[Work request]
Take the lines below from the first through the one that contains "PDict (items : list (string * tensor))" and copy them exactly.

(Data entries)
* * * * *

(** * Latte training module (train_pl.py): a shallow embedding

    The Python module [train_pl.py] defines [LatteTrainingModule], a
    PyTorch-Lightning module that wires a diffusion model, its EMA copy, a
    frozen VAE, an AdamW optimizer and a learning-rate scheduler together,
    and a [main] that hands the module to a Lightning [Trainer].

    Tensors hold real numbers (floating point is idealised), dictionaries
    are finite maps, Python exceptions are values of [exn], and every
    observable call (logging, metrics, calls into collaborators) is an
    [event] appended to a trace. *)

From Stdlib Require Import Reals Lra ZArith.
From Stdlib Require Import Ascii.
From Stdlib Require DecimalString DecimalNat.
From stdpp Require Import base gmap strings list fin_maps.

Local Open Scope string_scope.
Local Open Scope list_scope.

#[export] Instance Rlt_decision (x y : R) : Decision (x < y)%R := Rlt_dec x y.

(** ** Tensors and parameter dictionaries *)

Record tensor := Tensor { shape : list nat; data : list R }.

Definition numel (sh : list nat) : nat := foldr Nat.mul 1%nat sh.

(** A tensor is well formed when it stores one number per index. *)
Definition tensor_ok (t : tensor) : Prop := length (data t) = numel (shape t).

(** [t.mul_(c)] *)
Definition tensor_scale (c : R) (t : tensor) : tensor :=
  Tensor (shape t) (map (fun v => (v * c)%R) (data t)).

(** [a + b], element by element *)
Definition tensor_add (a b : tensor) : tensor :=
  Tensor (shape a) (zip_with Rplus (data a) (data b)).

(** A [state_dict()] or a [named_parameters()] dictionary. The network is
    taken to hold parameters only, no buffers, so that the two have the same
    entries. *)
Abbreviation state_dict := (gmap string tensor).

Definition state_dict_ok (m : state_dict) : Prop :=
  map_Forall (fun _ t => tensor_ok t) m.

(** What [torch.load] can return under a key: a tensor, a nested parameter
    dictionary (iterated in its insertion order), or something else
    (optimizer state, the saved arguments). *)
Inductive pickled :=
| PTensor (t : tensor)
| PDict (items : list (string * tensor))
| POther.

(** A loaded checkpoint: a dictionary, as its [items()] in insertion order. *)
Definition checkpoint := list (string * pickled).

(** The items of a nested parameter dictionary, as checkpoint items. *)
Definition tensor_items (items : list (string * tensor)) : checkpoint :=
  map (fun kt => (fst kt, PTensor (snd kt))) items.

Definition pickled_tensor (v : pickled) : option tensor :=
  match v with PTensor t => Some t | _ => None end.

Definition pickled_shape (v : pickled) : option (list nat) :=
  shape <$> pickled_tensor v.

(** [k in d] and [d[k]] on a dictionary given by its items. *)
Fixpoint dict_get {A} (k : string) (d : list (string * A)) : option A :=
  match d with
  | [] => None
  | (k', v) :: rest => if decide (k' = k) then Some v else dict_get k rest
  end.

Definition dict_keys {A} (d : list (string * A)) : list string := fst <$> d.

(** ** Configuration *)

(** The fields of [args] (an OmegaConf node) that the module reads.
    [pretrained] and [resume_from_checkpoint] are [None] or a string: the
    code tests them for truthiness (lines 39 and 197) and against [None]
    (line 39) only, and under both tests every other falsy value the YAML
    could hold ([False], [0]) behaves as the empty string does. *)
Record Args := {
  pretrained : option string;
  resume_from_checkpoint : option string;
  pretrained_model_path : string;
  extras : Z;
  start_clip_iter : Z;
  clip_max_norm : R;
  log_every : Z;
  lr_warmup_steps : Z;
  gradient_accumulation_steps : Z;
  max_train_steps : Z;
}.

(** Python truthiness of an optional string: [None] and [""] are falsy. *)
Definition truthy (s : option string) : bool :=
  match s with
  | Some s => negb (bool_decide (s = ""))
  | None => false
  end.

Definition is_not_None {A} (x : option A) : bool :=
  match x with Some _ => true | None => false end.

(** ** Optimizer and schedule objects *)

(** A [torch.optim.AdamW] instance: its current rate and its weight-decay
    coefficient. *)
Record AdamW := {
  lr : R;
  weight_decay : R;
}.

* * * * *

[Your response]
(** * Latte training module (train_pl.py): a shallow embedding

    The Python module [train_pl.py] defines [LatteTrainingModule], a
    PyTorch-Lightning module that wires a diffusion model, its EMA copy, a
    frozen VAE, an AdamW optimizer and a learning-rate scheduler together,
    and a [main] that hands the module to a Lightning [Trainer].

    Tensors hold real numbers (floating point is idealised), dictionaries
    are finite maps, Python exceptions are values of [exn], and every
    observable call (logging, metrics, calls into collaborators) is an
    [event] appended to a trace. *)

From Stdlib Require Import Reals Lra ZArith.
From Stdlib Require Import Ascii.
From Stdlib Require DecimalString DecimalNat.
From stdpp Require Import base gmap strings list fin_maps.

Local Open Scope string_scope.
Local Open Scope list_scope.

#[export] Instance Rlt_decision (x y : R) : Decision (x < y)%R := Rlt_dec x y.

(** ** Tensors and parameter dictionaries *)

Record tensor := Tensor { shape : list nat; data : list R }.

Definition numel (sh : list nat) : nat := foldr Nat.mul 1%nat sh.

(** A tensor is well formed when it stores one number per index. *)
Definition tensor_ok (t : tensor) : Prop := length (data t) = numel (shape t).

(** [t.mul_(c)] *)
Definition tensor_scale (c : R) (t : tensor) : tensor :=
  Tensor (shape t) (map (fun v => (v * c)%R) (data t)).

(** [a + b], element by element *)
Definition tensor_add (a b : tensor) : tensor :=
  Tensor (shape a) (zip_with Rplus (data a) (data b)).

(** A [state_dict()] or a [named_parameters()] dictionary. The network is
    taken to hold parameters only, no buffers, so that the two have the same
    entries. *)
Abbreviation state_dict := (gmap string tensor).

Definition state_dict_ok (m : state_dict) : Prop :=
  map_Forall (fun _ t => tensor_ok t) m.

(** What [torch.load] can return under a key: a tensor, a nested parameter
    dictionary (iterated in its insertion order), or something else
    (optimizer state, the saved arguments). *)
Inductive pickled :=
| PTensor (t : tensor)
| PDict (items : list (string * tensor))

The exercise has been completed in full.